C’è un abito del cuore, tra i tanti che lei ha ideato? E un costume “difficile” che le ha dato soddisfazione?

L’abito del cuore è quello creato dalla sartoria Farani per Annunziata Vestri nel “Guglielmo Ratcliff” di Mascagni, andato in scena al Wexford Opera Festival con la regia di Fabio Ceresa. Un personaggio creato con il cuore, pensato in ogni minimo dettaglio…l’ho amato davvero! L’abito difficile è quello creato per Francesca Lombardi Mazzulli in ”Orlando finto pazzo” di Vivaldi per il Korea National Opera, sempre con la regia di Fabio Ceresa. Un abito pesantissimo, ricoperto di pailettes e strass blu con l’aggiunta di un paio di ali meccaniche grandissime e difficili da usare: il soprano cantava sovracuti e agilità barocche volando per aria! Ma quando hai alle spalle una grande sartoria, delle straordinarie artiste e un regista di immane sensibilità la magia è garantita!

Qual è la produzione del teatro lirico a cui è più affezionato?

“Die Walkure” di Wagner nella regia di Patrice Chereau: una rivelazione! Avevo una videocassetta che ho distrutto a furia di rivederla; poi, nel 2013, ho conosciuto e lavorato quotidianamente con questo regista nella sua ultima produzione scaligera, l’Elektra. Un poeta.

Che rapporto instaura con le primedonne della lirica con cui lavora?

É una lunga e intima collaborazione. I “cavalli di razza” – come li definisco io – sono quelle artiste che si lasciano stravolgere, cambiare, trasformare fino ad essere completamente differenti rispetto alla propria immagine quotidiana.

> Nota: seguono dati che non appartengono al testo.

Lemma mssql_add_sends :
  payload_ok (dict_get "table_data" fields) →
  metadata (MSSQL.add_record b (JObj fields) st).2 = metadata st1
  ∧ sends (Insert t (dict_get "table_data" fields)) st (MSSQL.add_record b (JObj fields) st).
Proof.
  intros [Ht Hv]. unfold sends, trace.
  rewrite (mssql_add_resolved b fields name schema Hres st Ht), bind_finish_state.
  destruct (add_helper_on b schema (JStr name) st st1 t Htable _ Hv) as [Hm He].
  destruct (table_shared_registers b name schema st st1 t Htable) as [_ Hl].
  by rewrite Hm, He, Hl.
Qed.

Lemma mssql_update_sends (col : string) :
  truthy (dict_get "pk" fields) = true → payload_ok (dict_get "update_data" fields) →
  MSSQL.first_pk_column t = Ok col →
  metadata (MSSQL.update_record b (JObj fields) st).2 = metadata st1
  ∧ sends (Update t col (dict_get "pk" fields) (dict_get "update_data" fields)) st
      (MSSQL.update_record b (JObj fields) st).
Proof.
  intros Hp [Ht Hv] Hc. unfold sends, trace.
  rewrite (mssql_update_resolved b fields name schema Hres st Hp Ht), bind_finish_state.
  destruct (update_helper_on b schema (JStr name) st st1 t Htable
              (dict_get "pk" fields) _ col Hc Hv) as [Hm He].
  destruct (table_shared_registers b name schema st st1 t Htable) as [_ Hl].
  by rewrite Hm, He, Hl.
Qed.

Lemma mssql_delete_sends (col : string) :
  truthy (dict_get "pk" fields) = true → MSSQL.first_pk_column t = Ok col →
  metadata (MSSQL.delete_record b (JObj fields) st).2 = metadata st1
  ∧ sends (Delete t col (dict_get "pk" fields)) st (MSSQL.delete_record b (JObj fields) st).
Proof.
  intros Hp Hc. unfold sends, trace.
  rewrite (mssql_delete_resolved b fields name schema Hres st Hp), bind_finish_state.
  destruct (delete_helper_on b schema (JStr name) st st1 t Htable
              (dict_get "pk" fields) col Hc) as [Hm He].
  destruct (table_shared_registers b name schema st st1 t Htable) as [_ Hl].
  by rewrite Hm, He, Hl.
Qed.

End ViewOnTable.

(** A later request, on whatever the database has become, runs on the table
    object that an earlier request was handed. *)
Lemma mssql_later_request_reuses (b b' : Backend) (fields : list (string * json))
    (name schema : string) (st st1 : State) (t : Table) :
  resolves b fields name schema → resolves b' fields name schema →
  MSSQL.Table_shared b (JStr name) schema st = (Ok t, st1) →
  let st' := (MSSQL.read_table b (JObj fields) st).2 in
  MSSQL.Table_shared b' (JStr name) schema st' = (Ok t, st')
  ∧ sends (Select t) st' (MSSQL.read_table b' (JObj fields) st')
  ∧ (∀ col, truthy (dict_get "pk" fields) = true →
            payload_ok (dict_get "update_data" fields) →
            MSSQL.first_pk_column t = Ok col →
            sends (Update t col (dict_get "pk" fields) (dict_get "update_data" fields)) st'
              (MSSQL.update_record b' (JObj fields) st')).
Proof.
  intros Hres Hres' Htable st'.
  destruct (mssql_read_sends b fields name schema st st1 t Hres Htable) as [Hm _].
  destruct (table_shared_registers b name schema st st1 t Htable) as [Hk _].
  assert (MSSQL.Table_shared b' (JStr name) schema st' = (Ok t, st')) as Htable'.
  { apply table_shared_registered. subst st'. by rewrite Hm. }
  split; [done|]. split.
  - by eapply mssql_read_sends.
  - intros col Hp Hd Hc. by eapply mssql_update_sends.
Qed.

Lemma table_shared_reflects (b : Backend) (name schema : string) (s : State) :
  metadata s !! _get_table_key name schema = None →
  match reflect_table b schema name with
  | Ok cp =>
      let t := mkTable name schema cp.1 cp.2 in
      ∃ s', MSSQL.Table_shared b (JStr name) schema s = (Ok t, s')
            ∧ metadata s' !! _get_table_key name schema = Some t
            ∧ metadata s ⊆ metadata s' ∧ log s' = log s
  | Raise e => MSSQL.Table_shared b (JStr name) schema s = (Raise e, s)
  end.
Proof.
  intros Hk. rewrite (table_shared_new b name schema s Hk).
  destruct (reflect_table b schema name) as [[cols pk]|e]; [|done].
  eexists. split; [reflexivity|]. simpl. split; [by rewrite lookup_insert_eq|].
  split; [by apply insert_subseteq|done].
Qed.

Lemma mssql_registry_kept (b : Backend) (data : json) (st : State) :
  registry_kept st (MSSQL.read_table b data st).2
  ∧ registry_kept st (MSSQL.add_record b data st).2
  ∧ registry_kept st (MSSQL.update_record b data st).2
  ∧ registry_kept st (MSSQL.delete_record b data st).2.
Proof.
  assert (∀ view : M response, sat view (λ _ _, True) → registry_kept st (view st).2) as H.
  { intros view Hsat. destruct (Hsat st) as (evs & Hmd & Hlog & _). split.
    - intros key t Hk. by eapply lookup_weaken.
    - rewrite Hlog. by apply prefix_app_r. }
  destruct (mssql_views_sat b data) as (Hr & Ha & Hu & Hd).
  repeat split; by apply H.
Qed.

(** C5, as the code has it.  The views of the MySQL application answer from
    the database of the request alone: the result and the events of a
    request are the same in every state, the registry is not touched, and a
    [Table] is what reflection says at that moment.  The MSSQL application
    looks the schema up on the database of each request, but keeps the
    registry [self.metadata] for its lifetime: [Table] returns a registered
    table as registered, whatever the database says now, and reflects and
    registers one that is not; no view removes or replaces a registered
    table; every view sends its statement on the table [Table] handed it; and
    a later request, on whatever the database has become, runs on the table
    object of an earlier one. *)
Theorem metadata_lifetime (b : Backend) :
  (∀ data,
     per_request (MySQL.read_table b data) ∧ per_request (MySQL.add_record b data)
     ∧ per_request (MySQL.update_record b data) ∧ per_request (MySQL.delete_record b data))
  ∧ (∀ name schema,
       MySQL.Table_fresh b (JStr name) schema
       = rbind (reflect_table b schema name) (λ cp, Ok (mkTable name schema cp.1 cp.2)))
  ∧ (∀ name schema s t,
       metadata s !! _get_table_key name schema = Some t →
       MSSQL.Table_shared b (JStr name) schema s = (Ok t, s))
  ∧ (∀ name schema s,
       metadata s !! _get_table_key name schema = None →
       match reflect_table b schema name with
       | Ok cp =>
           let t := mkTable name schema cp.1 cp.2 in
           ∃ s', MSSQL.Table_shared b (JStr name) schema s = (Ok t, s')
                 ∧ metadata s' !! _get_table_key name schema = Some t
                 ∧ metadata s ⊆ metadata s' ∧ log s' = log s
       | Raise e => MSSQL.Table_shared b (JStr name) schema s = (Raise e, s)
       end)
  ∧ (∀ data st,
       registry_kept st (MSSQL.read_table b data st).2
       ∧ registry_kept st (MSSQL.add_record b data st).2
       ∧ registry_kept st (MSSQL.update_record b data st).2
       ∧ registry_kept st (MSSQL.delete_record b data st).2)
  ∧ (∀ fields st,
       in_no_schema b (dict_get "table_name" fields) →
       provided ["table_name"] fields →
       MSSQL.read_table b (JObj fields) st
       = (Ok (MSSQL.schema_not_found (dict_get "table_name" fields)), st))
  ∧ (∀ fields name schema st st1 t,
       resolves b fields name schema →
       MSSQL.Table_shared b (JStr name) schema st = (Ok t, st1) →
       (metadata (MSSQL.read_table b (JObj fields) st).2 = metadata st1
        ∧ sends (Select t) st (MSSQL.read_table b (JObj fields) st))
       ∧ (payload_ok (dict_get "table_data" fields) →
          metadata (MSSQL.add_record b (JObj fields) st).2 = metadata st1
          ∧ sends (Insert t (dict_get "table_data" fields)) st
              (MSSQL.add_record b (JObj fields) st))
       ∧ (∀ col, truthy (dict_get "pk" fields) = true →
                 payload_ok (dict_get "update_data" fields) →
                 MSSQL.first_pk_column t = Ok col →
                 metadata (MSSQL.update_record b (JObj fields) st).2 = metadata st1
                 ∧ sends (Update t col (dict_get "pk" fields)
                            (dict_get "update_data" fields)) st
                     (MSSQL.update_record b (JObj fields) st))
       ∧ (∀ col, truthy (dict_get "pk" fields) = true →
                 MSSQL.first_pk_column t = Ok col →
                 metadata (MSSQL.delete_record b (JObj fields) st).2 = metadata st1
                 ∧ sends (Delete t col (dict_get "pk" fields)) st
                     (MSSQL.delete_record b (JObj fields) st)))
  ∧ (∀ b' fields name schema st st1 t,
       resolves b fields name schema → resolves b' fields name schema →
       MSSQL.Table_shared b (JStr name) schema st = (Ok t, st1) →
       let st' := (MSSQL.read_table b (JObj fields) st).2 in
       MSSQL.Table_shared b' (JStr name) schema st' = (Ok t, st')
       ∧ sends (Select t) st' (MSSQL.read_table b' (JObj fields) st')
       ∧ (∀ col, truthy (dict_get "pk" fields) = true →
                 payload_ok (dict_get "update_data" fields) →
                 MSSQL.first_pk_column t = Ok col →
                 sends (Update t col (dict_get "pk" fields)
                          (dict_get "update_data" fields)) st'
                   (MSSQL.update_record b' (JObj fields) st'))).
Proof.
  split; [apply mysql_views_per_request|].
  split; [apply table_fresh_reflects|].
  split; [apply table_shared_registered|].
  split; [apply table_shared_reflects|].
  split; [apply mssql_registry_kept|].
  split; [intros fields st Hno Hp; by apply mssql_read_unknown|].
  split.
  - intros fields name schema st st1 t Hres Htable. repeat split.
    + by eapply mssql_read_sends.
    + by eapply mssql_read_sends.
    + by eapply mssql_add_sends.
    + by eapply mssql_add_sends.
    + by eapply mssql_update_sends.
    + by eapply mssql_update_sends.
    + by eapply mssql_delete_sends.
    + by eapply mssql_delete_sends.
  - intros b'. apply mssql_later_request_reuses.
Qed.

Lemma employees_resolves (pk_col : string) (written : result Z) :
  resolves (company_db pk_col written) [("table_name", JStr "Employees")] "Employees" "hr".
Proof. repeat split; done. Qed.

Lemma metadata_lifetime_witness :
  let before := company_db "id" (Ok 1) in
  let after := company_db "emp_id" (Ok 1) in
  let st' := (MSSQL.read_table before read_employees start).2 in
  reflect_table after "hr" "Employees" = Ok (["emp_id"; "name"], ["emp_id"])
  ∧ sends (Select (employees "id")) st' (MSSQL.read_table after read_employees st').
Proof.
  intros before after st'. split; [reflexivity|].
  destruct (metadata_lifetime before) as (_ & _ & _ & _ & _ & _ & _ & Hlater).
  refine (proj1 (proj2 (Hlater after [("table_name", JStr "Employees")] "Employees" "hr"
                          start _ (employees "id") _ _ _))).
  - apply employees_resolves.
  - apply employees_resolves.
  - reflexivity.
Defined.

(** The MSSQL application starts on a database whose primary key of
    [Employees] is [id] and serves an update.  The key is then renamed to
    [emp_id].  The next update still runs on the table object of the first
    request, with the key [id]; the MySQL application uses [emp_id]. *)
Lemma mssql_stale_table_metadata :
  let before := company_db "id" (Ok 1) in
  let after := company_db "emp_id" (Ok 1) in
  let values := JObj [("name", JStr "Anna")] in
  MSSQL._setup_database before = Ok start
  ∧ reflect_table after "hr" "Employees" = Ok (["emp_id"; "name"], ["emp_id"])
  ∧ executed (trace (MSSQL.update_record after update_ann
                       (MSSQL.update_record before update_ann start).2))
    = [EvSessionExecute (Update (employees "id") "id" (JInt 1) values);
       EvSessionExecute (Update (employees "id") "id" (JInt 1) values)]
  ∧ executed (trace (MySQL.update_record after update_ann
                       (MySQL.update_record before update_ann start).2))
    = [EvExecute (Update (employees "id") "id" (JInt 1) values);
       EvExecute (Update (employees "emp_id") "emp_id" (JInt 1) values)]
  ∧ ¬ per_request (MSSQL.update_record after update_ann).
Proof.
  repeat split; try by vm_compute.
  intros (r & evs & Hm & _).
  pose proof (f_equal trace (Hm start)) as H1.
  pose proof (f_equal trace
    (Hm (MSSQL.update_record (company_db "id" (Ok 1)) update_ann start).2)) as H2.
  unfold trace in H1, H2. simpl log in H1, H2. rewrite <- H1 in H2.
  vm_compute in H2. discriminate H2.
Qed.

In una produzione fiorentina, il soprano Jessica Pratt ha portato con sé il mio bozzetto, raffigurante il personaggio di Elvira de “I Puritani” e da un parrucchiere si è fatta tingere i capelli, pel di carota, proprio come il colore del mio disegno! Ho pianto di gratitudine.

Altre volte è più difficile dover gestire il rapporto con l’entourage che circonda la primadonna. Una sera, in un ristorante, sono stato verbalmente aggredito da un’agente famosissima perché la sua cantante aveva in scena un colore di capelli che non le donava…..assurdo!

Lei lavora spesso per teatri dell’ Estremo Oriente: come cambia il gusto rispetto a quello europeo?

Tantissimo. Spesso il loro gusto è legato al nostro teatro lirico degli anni ’80 e richiedono quella opulenza e certi stereotipi che a volte sono troppo finti…la lotta è proprio su un gusto più antico che spesso non combacia con il mio.

Il suo stilista preferito: uno di ieri ed uno di oggi.

I miei stilisti preferiti sono tantissimi e per tanti differenti motivi.

Uno stilista del passato è Charles Frederick Worth uno dei primi couturier, poi c’è Alexander McQueen, un genio assoluto. In questo momento sono innamorato di Iris Van Herpen e della sua collezione Haute Couture Spring 2018.  Se devo fare nomi italiani, Alessandro Michele per Gucci e Maria Grazia Chiuri per Dior.

Quale pensa sia il futuro per il mondo dell’opera lirica?

Sono convinto che l’opera lirica avrà un futuro radioso grazie al cambiamento generazionale in atto. Questo porta con sé innovazione e freschezza. Lo vedo con i giovani registi: il lavoro che fanno è meraviglioso perché cerca di dialogare con un pubblico nuovo, che porta con sé meno pregiudizi e confronti con un passato lirico monumentale. Il pubblico deve essere libero di poter scegliere di ascoltare e vedere un’opera lirica nel più perfetto spirito tradizionale ma anche in un linguaggio anticonvenzionale. Questo passaggio è necessario. Lo vedo anche con i cantanti: molti ruoli “callassiani” non venivano più interpretati da giovani soprano per la paura del confronto con la Divina e il suo pubblico di affezionati…demolitori!

Suoi progetti futuri?

“Un ballo in Maschera” per il Teatro d’Opera di Budapest, “Orlando Furioso” per il Teatro alla Fenice, “Giulietta e Romeo“ per il Festival della Valle d’Itria ,” Pagliacci e Cavalleria” per il Theater Kiel.

 

Grazie Giuseppe Palella. 

1Commento
  • Massimo Colussi

    La passione e la professionalità con cui Giuseppe Palella affronta ogni lavoro, con la cura estrema di ogni particolare, ed il contagioso entusiasmo con cui affronta ogni situazione, fanno di lui una persona davvero speciale.